TASK STATEMENT: In the entries that follow, the line with "destruct (tcb_new_inv junk" opens the range and the line with "- destruct Hp as (_ & _ & _ & _ & _ & ->)." closes it; repeat that range exactly, both lines included.

EXCERPTED DATA:

"""

(** [async_connect] with a generated port that is free creates a block
    for it, in SYN-SENT, and queues one packet, a SYN whose sequence number
    is the ISN.  When the port is taken the loop goes around, but the block
    that could not be inserted has already consumed the callback: with a
    [std::function] that is empty after a move, the constructor's assertion
    fails. *)
Theorem async_connect_ports junk isn port ports moved remote_ep local_addr cb m :
  mgr_inv m → ind_ok junk → is_u 32 isn → endpoint_ok remote_ep → ipv4_ok local_addr →
  is_u 16 port → ports ≠ [] → moved (Some cb) = None →
  let te := mk_two_ends remote_ep (mk_endpoint local_addr port) in
  let run := mgr_async_connect junk isn (port :: ports) moved remote_ep local_addr (Some cb) m in
  match tcbs_ m !! te with
  | None => ∃ m' p t opts, run = Ok ((), m', [MgrBase BasePost]) ∧ mgr_inv m' ∧
      packet_queue_ (mgr_base m') = packet_queue_ (mgr_base m) ++ [p] ∧
      tcbs_ m' = <[te := t]> (tcbs_ m) ∧ state_ t = kTCPSynSent ∧
      tcp_header.consume_from_net (payload (tp_skb p)) = Ok (syn_header t isn 28, opts) ∧
      SYN (syn_header t isn 28) = 1 ∧ seq_no (syn_header t isn 28) = isn ∧
      src_port (syn_header t isn 28) = port
  | Some _ => run = Fault AssertFail
  end.
Proof.
  intros Hinv Hj Hisn Hr Hl Hport Hports Hmoved te run'. subst run'. cbn [mgr_async_connect].
  fold te.
  destruct (tcb_new_inv junk (te_remote_ep te) (te_local_ep te) kTCPConnecting cb)
    as (t & E & Hti & Hre & Hle & Hst); [done|done|by split|by right|].
  rewrite (bind_lift_Ok _ _ _ _ E). run.
  destruct (tcbs_ m !! te) as [t0|] eqn:Et.
  { rewrite Hmoved. destruct ports as [|port' ports]; [done|]. done. }
  run. destruct (start_connecting_run isn t) as (p & opts & Ec & Hp & _).
  set (m1 := set_tcbs (<[te := t]> (tcbs_ m)) m).
  exists (set_base (set_queue (packet_queue_ (mgr_base m) ++ [p]) (mgr_base m))
    (set_tcbs (<[te := connecting isn t]> (tcbs_ m)) m)), p, (connecting isn t), opts.
  pose proof (start_connecting_wp isn t Hti Hst Hisn) as Hwp. unfold wp in Hwp.
  rewrite Ec in Hwp. destruct Hwp as (Hti' & _ & _ & [Hr' Hl'] & _).
  split_and!; try done.
  - unfold on_tcb. run. cbn [m1 set_tcbs tcbs_]. rewrite lookup_insert_eq.
    rewrite (bind_lift_Ok _ _ _ _ Ec). run. cbn [forward].
    unfold m1, set_tcbs. cbn. by rewrite insert_insert_eq.
  - apply map_Forall_insert_2; [|done]. by rewrite Hr', Hl'.
  - destruct Hp as (_ & _ & _ & _ & _ & ->).
    assert (syn_header t isn 28 = syn_header (connecting isn t) isn 28) as -> by done.
    exact (wire_roundtrip (Wire := tcp_wire) _ opts
      (syn_header_ok _ isn (inv_ok _ Hti') Hisn)).
  - cbn. by rewrite Hle.
Qed.
End Properties.

(** ** Examples *)

(** A manager with the rule of one acceptor, bound to port 80. *)
Definition test_manager : tcb_manager reserve_buffer :=
  mk_manager (mk_base true [])
    [mk_rule (λ _ local_ep, bool_decide (local_ep = test_ep 167772161 80)) 3] ∅.

Definition test_junk : indeterminate := mk_indeterminate 0 0 0 0 0 0.

Lemma process_demultiplexes_witness :
  let H := test_host Little in
  let te := mk_two_ends (test_ep 167772162 4096) (test_ep 167772161 80) in
  ∃ m' es, mgr_process test_junk 2000 test_syn test_manager = Ok ((), m', es) ∧
    mgr_inv m' ∧ only_touches te test_manager m' es ∧ is_Some (tcbs_ m' !! te).
Proof.
  intros H te.
  pose proof (process_demultiplexes (Hh := H) test_junk 2000 test_syn test_manager
    (map_Forall_empty _) ltac:(unfold ind_ok, is_u; cbn; lia) ltac:(unfold is_u; lia)
    ltac:(unfold endpoint_ok, ipv4_ok, is_u; cbn; lia)
    ltac:(unfold endpoint_ok, ipv4_ok, is_u; cbn; lia)) as P.
  assert (match mgr_process test_junk 2000 test_syn test_manager with
    Ok _ => true | Fault _ => false end = true) as Hok by (vm_compute; reflexivity).
  destruct (mgr_process test_junk 2000 test_syn test_manager) as [[[[] m'] es]|f];
    [|discriminate Hok].
  destruct P as (Hi & Ho & Hd & _). exists m', es. split; [reflexivity|]. split; [exact Hi|].
  split; [exact Ho|]. apply Hd. right. vm_compute. eexists. reflexivity.
Defined.

Lemma async_connect_ports_witness :
  let H := test_host Little in
  let te := mk_two_ends (test_ep 167772162 80) (test_ep 167772161 2048) in
  ∃ m' p t opts,
    mgr_async_connect test_junk 500 [2048; 2049] (λ _, None) (test_ep 167772162 80)
      (Ipv4 167772161) (Some 6%nat) test_manager = Ok ((), m', [MgrBase BasePost]) ∧
    mgr_inv m' ∧ packet_queue_ (mgr_base m') = packet_queue_ (mgr_base test_manager) ++ [p] ∧
    tcbs_ m' = <[te := t]> (tcbs_ test_manager) ∧ state_ t = kTCPSynSent ∧
    tcp_header.consume_from_net (payload (tp_skb p)) = Ok (syn_header t 500 28, opts) ∧
    SYN (syn_header t 500 28) = 1 ∧ seq_no (syn_header t 500 28) = 500 ∧
    src_port (syn_header t 500 28) = 2048.
Proof.
  intros H te.
  exact (async_connect_ports (Hh := H) test_junk 500 2048 [2049] (λ _, None)
    (test_ep 167772162 80) (Ipv4 167772161) 6 test_manager (map_Forall_empty _)
    ltac:(unfold ind_ok, is_u; cbn; lia) ltac:(unfold is_u; lia)
    ltac:(unfold endpoint_ok, ipv4_ok, is_u; cbn; lia) ltac:(unfold ipv4_ok, is_u; cbn; lia)
    ltac:(unfold is_u; lia) ltac:(discriminate) eq_refl).
Defined.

"""

RESPONSE TO THIS TASK:
  destruct (tcb_new_inv junk (te_remote_ep te) (te_local_ep te) kTCPConnecting cb)
    as (t & E & Hti & Hre & Hle & Hst); [done|done|by split|by right|].
  rewrite (bind_lift_Ok _ _ _ _ E). run.
  destruct (tcbs_ m !! te) as [t0|] eqn:Et.
  { rewrite Hmoved. destruct ports as [|port' ports]; [done|]. done. }
  run. destruct (start_connecting_run isn t) as (p & opts & Ec & Hp & _).
  set (m1 := set_tcbs (<[te := t]> (tcbs_ m)) m).
  exists (set_base (set_queue (packet_queue_ (mgr_base m) ++ [p]) (mgr_base m))
    (set_tcbs (<[te := connecting isn t]> (tcbs_ m)) m)), p, (connecting isn t), opts.
  pose proof (start_connecting_wp isn t Hti Hst Hisn) as Hwp. unfold wp in Hwp.
  rewrite Ec in Hwp. destruct Hwp as (Hti' & _ & _ & [Hr' Hl'] & _).
  split_and!; try done.
  - unfold on_tcb. run. cbn [m1 set_tcbs tcbs_]. rewrite lookup_insert_eq.
    rewrite (bind_lift_Ok _ _ _ _ Ec). run. cbn [forward].
    unfold m1, set_tcbs. cbn. by rewrite insert_insert_eq.
  - apply map_Forall_insert_2; [|done]. by rewrite Hr', Hl'.
  - destruct Hp as (_ & _ & _ & _ & _ & ->).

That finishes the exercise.